剣士っぽいお姉さんを案内する中、聞いていると面白い話がいろいろと出てくる。

今まで戦ってきたモンスターや強かった人、そして倒したモンスターの調理法やその中でもおいしかったものまで。こういう話は新鮮だし、やっぱり異世界に転生したんだなって実感できるね。


「へぇ。なら、隠居生活ってことですか?」


「隠居とまではいわないが、一旦落ち着いた場所見つめ直したいと言ったところだな。王都は色々と煩わしいことも多いし、あまり近くで問題も起きないようなところで過ごしたいと思っている」


「ほへ~。王都って楽しいだけじゃないんですね」


この剣士さん、若いくせにもう隠居っぽいことをしようとしているみたい。これが所謂(いわゆる)Fireってやつなのかな?口ぶりから判断するとそれなりに王都、つまりこの国の首都で活躍もしてたっぽいから稼いではいそうなんだよね。

正直言って、見た目だけだと全然そんな風には見えないけど。


「長期の生活をするのに、荷物はそんなに少なくていいんですか?」


「ん?あまり重い物を運ぶのも面倒だからな。必要な物は現地調達すればいいかと思って」


「えぇ?でも、あんまり田舎だと現地での購入とか難しいと思いますよ」


「あっ…………言われてみると確かに」


しかもこの剣士さん、ちょっとポンコツみたい。

お金があるからと余裕ぶっこいてて、田舎だとお金を持っていたところでほしい物を買えないという事実に思い至らなったみたいだね。

もしかしたらこの人、面白い人かもしれない。


そういうことなら、ちょっと誘ってみようかな。


「もしよかったら、この村に住んでみませんか?実は近所の家が空いてるんですよね」


「おや?そうなのか」


「もちろん、しばらく過ごしてみて肌に合うのか確かめてからでいいと思いますけど。この村なら田舎ではありますけど、それなりに行商人も来ますし、色々と買ってそろえるには便利な場所だと思いますよ?」


「ふむ。なるほど。良い考えかもしれない。考えておこう」


考えておく、なんて前世の感覚からすると断りの文句にも思えてしまうけど、表情などの反応から考えるにそこまで悪い感触ではない。

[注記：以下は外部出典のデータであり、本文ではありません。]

(* ===================================================================== *)
(** ** Errors of the API machinery *)
(* ===================================================================== *)

(** [metav1.StatusReason]: the reasons the claims distinguish. *)
Inductive StatusReason : Type :=
| StatusReasonNotFound
| StatusReasonAlreadyExists
| StatusReasonConflict
| StatusReasonServiceUnavailable
| StatusReasonTimeout
| StatusReasonInvalid
| StatusReasonForbidden
| StatusReasonInternalError.

(** A non-nil Go [error] returned by the client: an API status error.
    The nil error is [None] of [option Error]. *)
Record Error : Type := {
  Error_Reason : StatusReason;
  Error_Message : string
}.

(** [apierrors.IsNotFound]. *)
Definition IsNotFound (err : option Error) : bool :=
  match err with
  | Some e =>
      match Error_Reason e with
      | StatusReasonNotFound => true
      | _ => false
      end
  | None => false
  end.

(** [client.IgnoreNotFound]: nil on a not-found error, every other value
    (nil included) unmodified. *)
Definition IgnoreNotFound (err : option Error) : option Error :=
  if IsNotFound err then None else err.

(* ===================================================================== *)
(** ** Kubernetes object types, with the fields the controller sets

    Go field [F] of struct [T] is the projection [T_F]. *)
(* ===================================================================== *)

Record NamespacedName : Type := {
  NamespacedName_Namespace : string;
  NamespacedName_Name : string
}.

(** [ctrl.Request] embeds the [NamespacedName], so that [req.Name] and
    [req.Namespace] are the promoted fields. *)
Record Request : Type := { Request_NamespacedName : NamespacedName }.

Definition Request_Name (req : Request) : string :=
  NamespacedName_Name (Request_NamespacedName req).

Definition Request_Namespace (req : Request) : string :=
  NamespacedName_Namespace (Request_NamespacedName req).

(** [ctrl.Result]. *)
Record Result : Type := {
  Result_Requeue : bool;
  Result_RequeueAfter : Z
}.

(** The composite literal [ctrl.Result{}]. *)
Definition Result_zero : Result :=
  {| Result_Requeue := false; Result_RequeueAfter := 0 |}.
(** * Neon sound visualizer: the analysis and rendering pipeline

    A shallow embedding of [src/components/NeonSoundVisualizer.tsx].

    Conventions of the model.
    - A JavaScript [number] is an exact rational ([Q]): the functions below
      compute what the source computes before rounding.  Equality of
      numbers is [Qeq] ([==]).  Where a single rounding decides a property
      (landing exactly on a target, the open end of a range), the
      expression concerned is also given on binary64 floats, in the module
      [Binary64], and evaluated there.
    - A [Uint8Array] is a [list Z]; the predicate [u8] records the range
      0..255 that the array type enforces.
    - A React ref ([xRef.current]) and a React state cell are fields of the
      record [State]; every function of the component takes the state and
      returns the new one.
    - What the platform supplies (the outcome of media acquisition, the
      analyser's current byte data, [performance.now()], [Math.random()],
      the canvas) is an explicit argument.
    - Construction of the audio graph ([new AudioContext()],
      [createAnalyser], [createMediaStreamSource], [connect]) is taken to
      succeed. *)

From Stdlib Require Import Reals Lra.
From Stdlib Require Import String Bool ZArith Lia.
From Stdlib Require Import QArith Qminmax Qround Qabs Qpower Qreals Lqa.
From Stdlib Require Import List.
From Stdlib Require PrimFloat.
Import ListNotations.
Definition ParseUint (s : string) : Z * option NumError :=
  match s with
  | EmptyString => (0, Some ErrSyntax)
  | _ => parse_uint s 0
  end.

(** [strconv.Atoi]: the value (0 on a syntax error, the nearest bound on a
    range error) and the error. *)
Definition Atoi (s : string) : Z * option NumError :=
  let '(neg, s') :=
    match s with
    | String "+"%char s' => (false, s')
    | String "-"%char s' => (true, s')
    | _ => (false, s)
    end in
  let '(un, err) := ParseUint s' in
  match err with
  | Some ErrSyntax => (0, err)
  | _ => if negb neg && (2 ^ 63 <=? un) then (2 ^ 63 - 1, Some ErrRange)
         else if neg && (2 ^ 63 <? un) then (- 2 ^ 63, Some ErrRange)
         else ((if neg then - un else un), None)
  end.

Definition digit_char (d : Z) : ascii := ascii_of_N (Z.to_N (d + 48)).

Fixpoint dec_go (fuel : nat) (n : Z) (acc : string) : string :=
  match fuel with
  | O => acc
  | S f => let acc' := String (digit_char (n mod 10)) acc in
           if n <? 10 then acc' else dec_go f (n / 10) acc'
  end.

(** The decimal digits of a non-negative number; [log2 n + 1] steps are enough
    since each divides by more than two. *)
Definition dec (n : Z) : string := dec_go (S (Z.to_nat (Z.log2 n))) n EmptyString.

ここに住むなんて考えてくれる可能異性も十分ある。期待してもいいかもしれない。

もうちょっとアピールポイントを探してみるのも良いかもね。面白い人なんて、何人増えたっていいんだから。


この村がゲームで来る3番目くらいの村で良かった~。

始まりの村みたいな寂れたところだったら、きっと条件に合わなくて住もうとは思わなったはずだよ。もしかしたら、始まりの村の場合買い物ができないから誰かの家に泊めてもらって過ごすなんていうことにした可能性もなくないのかもしれないけど。


「…………さて、とりあえずここが宿屋ですよ」


「ああ。ありがとう。わざわざ送って貰って助かった。あそこからだと1人ではたどり着くのにも相当時間がかかっただろう」


宿屋までの案内終了。

ただ、ここまでで終わるような僕ではなく、


「良ければ、村の案内とかもしましょうか?住むことを考えるなら色々と見たいでしょうし」


「そこまでしてもらうのは悪い気がするが…………いいのか?」


「良いですよ~」


村の案内までこぎつけた。これでうまくやれば、この剣士さんは村に住み着いてくれるはず!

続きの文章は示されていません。